Tokyo 🇯🇵 — Tokyo invented this. Hatsune Miku debuted in 2007 — a synthesized voice with a character, a wardrobe, and a fanbase that filled concert arenas to watch a hologram perform. She has since released thousands of songs, collaborated with major artists, and sold merchandise globally. Japan's VTuber industry — virtual YouTubers operating as anime-style characters with human voice actors — generates billions of dollars annually, led by Hololive and Nijisanji. Galaxy Corp. is not building something Tokyo hasn't seen. It is building the Korean industrial version of something Tokyo has been living for nearly two decades. The difference is scale and infrastructure: Galaxy wants to industrialize the virtual idol model, apply it to the global K-pop pipeline, and list it on Nasdaq. Tokyo built the culture. Seoul is now trying to build the company.

London 🇬🇧 — In 2022, ABBA Voyage opened at a purpose-built arena in east London. The four original members of ABBA — then in their 70s — performed as digital avatars, captured through months of motion capture sessions. The show runs without them. Four years later, it is still selling out. London's entertainment industry has been watching this proof of concept carefully.
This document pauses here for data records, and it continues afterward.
(** ** The write-boundary twin *)

Inductive legacy_error :=
| legacy_unsafe_integer (path : jsstr)  (* UnsafeIntegerError *)
| legacy_bigint.                        (* the TypeError of JSON.stringify *)

(** What an array's [join] and a template literal make of [undefined]. *)
Definition joined (t : option jsstr) : jsstr := default [] t.
Definition interpolated (t : option jsstr) : jsstr := default (js "undefined") t.

Definition keep_or {E A} (present : bool) (r : result E A) : option (result E A) :=
  if present then Some r else None.

Fixpoint canonicalizeForWrite (path : jsstr) (obj : jsval) : result legacy_error (option jsstr) :=
  match obj with
  | JNull | JUndef => Ok (Some (js "null"))
  | JDate iso => Ok (Some (date_json iso))
  | JNum n =>
      if isUnsafeWriteInteger n then Err (legacy_unsafe_integer path) else Ok (Some (num_json n))
  | JBool b => Ok (Some (if b then js "true" else js "false"))
  | JStr s => Ok (Some (quote s))
  | JBigInt _ => Err legacy_bigint
  | JFun | JSym => Ok None
  | JArr items =>
      let* parts := all_ok
        ((fix go i items :=
            match items with
            | [] => []
            | x :: rest => canonicalizeForWrite (index_path path i) x :: go (S i) rest
            end) 0%nat items) in
      Ok (Some ([91%N] ++ join [44%N] (map joined parts) ++ [93%N]))
  | JObj members =>
      let* pairs := all_ok (omap snd (sort_members
        ((fix go members :=
            match members with
            | [] => []
            | (k, v) :: rest =>
                (k, keep_or (present v)
                      (let* t := canonicalizeForWrite (member_path path k) v in
                       Ok (quote k ++ [58%N] ++ interpolated t)))
                :: go rest
            end) members))) in
      Ok (Some ([123%N] ++ join [44%N] pairs ++ [125%N]))
  end.

(** ** Hash helpers *)

(** [canonicalize] with its outcomes in the shape of the twin's. *)
Definition legacy_outcome (t : legacy_text) : result legacy_error (option jsstr) :=
  match t with
  | LText s => Ok (Some s)
  | LUndefined => Ok None
  | LThrow => Err legacy_bigint
  end.

(** The two helpers take objects, whose text is never [undefined]. *)
Definition canonicalJson (obj : list (jsstr * jsval)) : result legacy_error (option jsstr) :=
  legacy_outcome (canonicalize (JObj obj)).

Section crypto.
Context (crypto : node_crypto).

(** [createHash('sha256').update(text).digest('hex')]; [update(undefined)] throws, and
    an object's text is never [undefined]. *)
Definition hash_text (text : result legacy_error (option jsstr))
  : result legacy_error (option jsstr) :=
  let* t := text in Ok (sha256_hex crypto <$> t).

Definition canonicalHash (obj : list (jsstr * jsval)) : result legacy_error (option jsstr) :=
  hash_text (canonicalJson obj).
(* ===== verification/SampleWire.v ===== *)
(** * The wire parser at concrete texts *)

From S2P Require Import Prelude JsData Canonical CanonicalFacts CanonicalInj Authority Schema SchemaFacts SchemaOrder.
From S2P Require Import DelegationCanonical PlainData JsonText Parse ParseFacts JsonRoundtrip.

Open Scope Z_scope.

(** Quotation marks in the texts below. *)
Definition wire (s : string) : jsstr := map (fun c => if (c =? 39)%N then 34%N else c) (js s).

(** Numbers read as the doubles next to them. *)
Example numbers_read :
  map (fun s => num_json <$> read_number (js s))
    ["2.0"; "2e0"; "-0"; "9007199254740993"; "0.1"; "123456789012345678"; "5e-324"; "2.4e-324"; "1e400";
     "0.30000000000000004"; "01"; "1."; "+1"]%string =
  [Some (js "2"); Some (js "2"); Some (js "0"); Some (js "9007199254740992"); Some (js "0.1");
   Some (js "123456789012345680"); Some (js "5e-324"); Some (js "0"); Some (js "null");
   Some (js "0.30000000000000004"); None; None; None].
Proof. vm_compute. reflexivity. Qed.

(** A name repeated in an escaped form, inside an array, is found; the parser of the language
    keeps the last value. *)
Example repeated_name_found :
  let s := wire "{'x': [1, {'ab': 1, '\u0061b': [2]}]}" in
  rejectDuplicateMembers s = Some (Err duplicate_member) /\
  JSON_parse s = Some (JObj [(js "x", JArr [JNum (num_of_Z 1); JObj [(js "ab", JArr [JNum (num_of_Z 2)])]])]).
Proof. vm_compute. split; reflexivity. Qed.

Example same_name_apart :
  rejectDuplicateMembers (wire " [ {'a':1} , {'a':{'a':'}{\'[]'}} ] ") = Some (Ok tt).
Proof. vm_compute. reflexivity. Qed.

(** Names that are array indices come first, in numeric order. *)
Example index_names_first :
  JSON_parse (wire "{'b':1,'10':2,'2':3,'b':4}") =
  Some (JObj [(js "2", JNum (num_of_Z 3)); (js "10", JNum (num_of_Z 2)); (js "b", JNum (num_of_Z 4))]).
Proof. vm_compute. reflexivity. Qed.

Lemma canonical_text_parses_witness :
  exists t w, canonicalizeJCS (JObj [(js "b", JNull); (js "a", JNum (num_of_Z 10))]) = Ok t /\
    JSON_parse t = Some w /\ same_json w (JObj [(js "b", JNull); (js "a", JNum (num_of_Z 10))]).
Proof.
  destruct (canonicalizeJCS (JObj [(js "b", JNull); (js "a", JNum (num_of_Z 10))])) as [t|e] eqn:E;
    [|vm_compute in E; discriminate].
  destruct (canonical_text_parses (JObj [(js "b", JNull); (js "a", JNum (num_of_Z 10))]) t) as (w & Hw & Hs & _).
  - split; [apply (bool_decide_unpack _); reflexivity|]. simpl. repeat split; right; discriminate.
  - vm_compute. reflexivity.
  - exact E.
  - exists t, w. split; [reflexivity|]. split; [exact Hw|exact Hs].
Defined.

(** ** A record on the wire *)

Lemma sample_snapshot : snapshot_ok (encode_delegation sample_record).
Proof.
  apply snapshot_ok_obj. split; [names_distinct|].
  repeat constructor; try done; try names_distinct; by right.
Qed.

Lemma sample_wf : wf_delegation sample_record.
Proof.
  destruct (validate_accepts (encode_delegation sample_record) sample_snapshot) as (d & Hd & Hw & _);
    [vm_compute; reflexivity|].
  assert (decode_delegation (encode_delegation sample_record) = Some sample_record) as E by (vm_compute; reflexivity).
  rewrite E in Hd. apply Some_inj in Hd as <-. exact Hw.
Qed.

Definition sample_text : jsstr :=
  Eval vm_compute in match canonicalizeJCS (encode_delegation sample_record) with Ok t => t | Err _ => [] end.

Lemma canonical_wire_roundtrip_witness :
  exists v, parseAuthorityDelegationJson (JStr sample_text) = Ok v /\
    decode_delegation (snapshot_tree v) = Some sample_record.
Proof.
  destruct (canonical_wire_roundtrip sample_record sample_text) as (v & Hv & _ & Hd).
  - exact sample_wf.
  - vm_compute. reflexivity.
  - vm_compute. discriminate.
  - exists v. split; [exact Hv|exact Hd].
Defined.

Lemma wire_parser_decided_witness :
  exists v d, wire_record sample_text v /\ decode_delegation (snapshot_tree v) = Some d /\ wf_delegation d.
Proof.
  destruct (parseAuthorityDelegationJson (JStr sample_text)) as [v|e] eqn:E; [|vm_compute in E; discriminate].
  destruct (wire_parser_decided sample_text) as (H1 & H2 & _).
  assert (wire_record sample_text v) as Hw by (apply H1; exact E).
  destruct (H2 v Hw) as (d & Hd & Hwf & _). exists v, d. split; [exact Hw|]. split; [exact Hd|exact Hwf].
Defined.

Lemma schema_order_free_witness :
  exists w, w <> encode_delegation sample_record /\ validateAuthorityDelegationShape w = [].
Proof.
  exists (jnorm (encode_delegation sample_record)). split; [vm_compute; discriminate|].
  rewrite (schema_order_free (jnorm (encode_delegation sample_record)) (encode_delegation sample_record)).
  - vm_compute. reflexivity.
  - destruct (encode_json_ok sample_record sample_wf) as [_ Hj].
    apply json_snapshot, json_ok_norm. exact Hj.
  - exact sample_snapshot.
  - destruct (encode_json_ok sample_record sample_wf) as [_ Hj]. apply jnorm_idem. exact Hj.
Defined.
The question ABBA Voyage answered is not whether audiences will accept virtual performers. They will — if the experience is emotionally real enough. The question it left open is whether the model works without the original human asset to anchor the avatar's authenticity. Galaxy is betting that AI can generate that authenticity from scratch. ABBA Voyage suggests the audience needs to have loved the human first.

Shanghai 🇨🇳 — China has its own virtual idol ecosystem, largely invisible to Western audiences but enormous in scale. Luo Tianyi, launched in 2012, has performed at major festivals and collaborated with established musicians. AYAYI, a photorealistic AI influencer, has 3 million followers and brand partnerships with luxury labels. The virtual idol market in China is estimated to be worth several billion dollars. What China built, however, is culturally contained — its virtual idols operate within a domestic ecosystem shaped by Chinese platforms, Chinese aesthetics, and Chinese fandom culture. Galaxy's ambition is to build the first virtual idol system that scales globally, the way K-pop scaled globally through BTS and BLACKPINK. Shanghai is watching to see if Seoul can do what Beijing couldn't: make the virtual idol a universal export.